Diversity, stand structure, biomass and carbon storage potential of natural

Introduction

Mangrove forests are coastal wetland ecosystems considered one of Earth's most highly productive ecosystems, contributing various functions and services to surrounding coastal areas (Van Oudenhoven et al., 2015). It provides many useful human products, such as charcoal, medicines, and building materials (Barbier et al., 2011). Moreover, mangroves aid in regulating floods, erosion, and saltwater intrusion (Camacho et al., 2020) and as a buffer for coastal communities against storms and typhoons (Polidoro et al., 2010). Aside from that, this habitat also provides food and livelihood for coastal residents (Gevaña et al., 2018). Furthermore, mangroves play an important role in the health of coastal ecosystems. Their intricate root network stabilizes sediments and enhances water clarity, providing a perfect home for many marine organisms (Arceo-Carranza et al., 2021). 

Recently, blue carbon ecosystems like mangroves have received international attention as a valuable tool for mitigating the impacts of climate change. This coastal ecosystem is rich in biodiversity and one of the world's most significant carbon sinks, trapping and storing a remarkable amount of carbon within its dense root systems and forest soils (Alongi, 2014; Howard et al., 2014). Since the carbon trapped in the soil is difficult to decompose, this allows the stored carbon to stay in the soil for a long time, further emphasizing its vital importance in moderating the global climate (Castillo and Breva, 2012). Mangroves can hold up to 1023 t C ha-1 and five times more organic carbon than rainforests (Donato et al., 2011; Kaufman et al., 2018). Previous studies have emphasized that the bulk of this carbon is stored belowground, particularly in soil and roots (Donato et al., 2011).

Despite their importance, mangrove forests face numerous threats and challenges. Anthropogenic activities such as urbanization (Marchio et al., 2016), aquaculture (Primavera, 2006; Garcia et al., 2014), and overexploitation (McLeod and Sam, 2006) have led to the widespread degradation of mangrove habitats. Climate change also poses a significant risk to mangroves with rising sea levels and increased frequency and intensity of storms (Gilman et al., 2008; Abino et al., 2014a). Globally, it is estimated that mangrove forests lost at a rate of 2.74% in 1996- 2007 and 1.58% in 2007-2016 (Hagger et al., 2022). Brander et al. (2012) forecast a decline from 6,042 to 2,082 ha for the mangrove forests in Southeast Asia between 2000 to 2050. According to Gevaña et al. (2018), the country's mangrove forest cover is estimated at 356,000 ha with a decadal deforestation rate of 0.5%. The main drivers of this huge loss are various anthropogenic activities, including deforestation, land conversion for agriculture, aquaculture, and coastal development (Primavera et al., 2004; Garcia et al., 2014). 

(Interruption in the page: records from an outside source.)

Lemma saved_entries_nodup file config : NoDup (map fst (saved_entries str_other file config)).
Proof.
  unfold saved_entries. eapply Permutation_NoDup.
  - apply Permutation_map. symmetry. apply py_sorted_perm.
  - apply update_existing_nodup, read_existing_nodup.
Qed.

Lemma update_existing_unsaved acc config k :
  is_saved_key k = false -> dict_get (update_existing str_other acc config) k = dict_get acc k.
Proof.
  intros Hk. unfold update_existing. revert acc.
  induction config as [|[k0 v0] config IH]; intros acc; [reflexivity|]. cbn [fold_left fst snd].
  rewrite IH. destruct (is_saved_key k0) eqn:E; [|reflexivity].
  rewrite dict_get_set. ustr_case k k0; [congruence | reflexivity].
Qed.

(** ** The written file *)

Lemma render_entry_clean kv : clean_entry kv = true ->
  exists k v, kv = (k, VStr v) /\ clean_key k = true /\ clean_value v = true /\
              render_entry str_other kv = (k ++ [equals_sign] ++ v) ++ [lf].
Proof.
  destruct kv as [k [| | | |v| | |]]; unfold clean_entry; cbn [fst snd]; rewrite ?andb_false_r;
    try discriminate.
  intros H. apply andb_true_iff in H as [Hk Hv]. exists k, v.
  repeat split; auto. unfold render_entry. cbn [fst snd py_str]. now rewrite <- !app_assoc.
Qed.

Lemma file_lines_entries E : forallb clean_entry E = true ->
  file_lines (flat_map (render_entry str_other) E) = map (render_entry str_other) E.
Proof.
  induction E as [|kv E IH]; intros H; [reflexivity|]. cbn [forallb] in H.
  apply andb_true_iff in H as [Hkv HE].
  destruct (render_entry_clean kv Hkv) as [k [v [-> [Hk [Hv Hr]]]]].
  destruct (clean_key_facts k Hk) as [_ [Hk1 _]]. destruct (clean_value_facts v Hv) as [Hv1 _].
  cbn [flat_map map]. rewrite Hr. unfold file_lines.
  rewrite file_lines_acc_line by (apply not_in_entry; auto; discriminate).
  change (file_lines_acc [] ?x) with (file_lines x). now rewrite IH.
Qed.

Lemma read_entries acc E :
  forallb clean_entry E = true -> NoDup (map fst E) ->
  (forall k, In k (map fst E) -> ~ In k (map fst acc)) ->
  fold_left read_line (map (render_entry str_other) E) acc = acc ++ E.
Proof.
  revert acc. induction E as [|kv E IH]; intros acc Hc Hnd Hf; cbn [map fold_left]; [now rewrite app_nil_r|].
  cbn [forallb] in Hc. apply andb_true_iff in Hc as [Hkv HE].
  destruct (render_entry_clean kv Hkv) as [k [v [-> [Hk [Hv Hr]]]]].
  cbn [map fst] in Hnd, Hf. inversion_clear Hnd as [|? ? Hn HnE].
  rewrite Hr, <- !app_assoc, read_line_entry by assumption.
  rewrite dict_set_fresh by (apply Hf; left; reflexivity).
  rewrite IH; [now rewrite <- app_assoc | exact HE | exact HnE |].
  intros k' Hk' Hin. rewrite map_app, in_app_iff in Hin.
  destruct Hin as [Hin|[<-|[]]]; [exact (Hf k' (or_intror Hk') Hin) | exact (Hn Hk')].
Qed.

Lemma render_no_cr E : forallb clean_entry E = true -> ~ In cr (render str_other E).
Proof.
  intros Hc. unfold render. rewrite in_app_iff. intros [Hh|Hin]; [vm_compute in Hh; intuition discriminate|].
  apply in_flat_map in Hin as [kv [Hkv Hin]]. rewrite forallb_forall in Hc.
  destruct (render_entry_clean kv (Hc kv Hkv)) as [k [v [-> [Hk [Hv Hr]]]]].
  destruct (clean_key_facts k Hk) as [_ [_ [Hk2 _]]]. destruct (clean_value_facts v Hv) as [_ [Hv2 _]].
  rewrite Hr, in_app_iff in Hin. destruct Hin as [Hin|[Hin|[]]]; [|discriminate].
  revert Hin. apply not_in_entry; auto; discriminate.
Qed.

The western part of Samar has a relatively long coastline, extending over 300 km (Abino et al., 2014a). Its mangrove forests constitute 7% of the total mangrove area of the country (FMB, 2011). As one of the provinces in the Philippines with the most extensive remaining mangroves, its biomass carbon sequestration and storage potential is also expected to be huge. However, there is limited information on Samar's natural and planted mangrove stands' composition, structure, and carbon storage potential. Hence, this study provides information on the diversity, structural complexity, and carbon storage potential of mangroves in the province. The objectives of the present study were to (i) identify mangrove species composition and diversity, (ii) determine the mangrove community structure, and (iii) evaluate the biomass and carbon stock concentration. The data collected from this study provides more comprehensive information for properly implementing mangrove conservation programs and developing local-specific climate change mitigation strategies.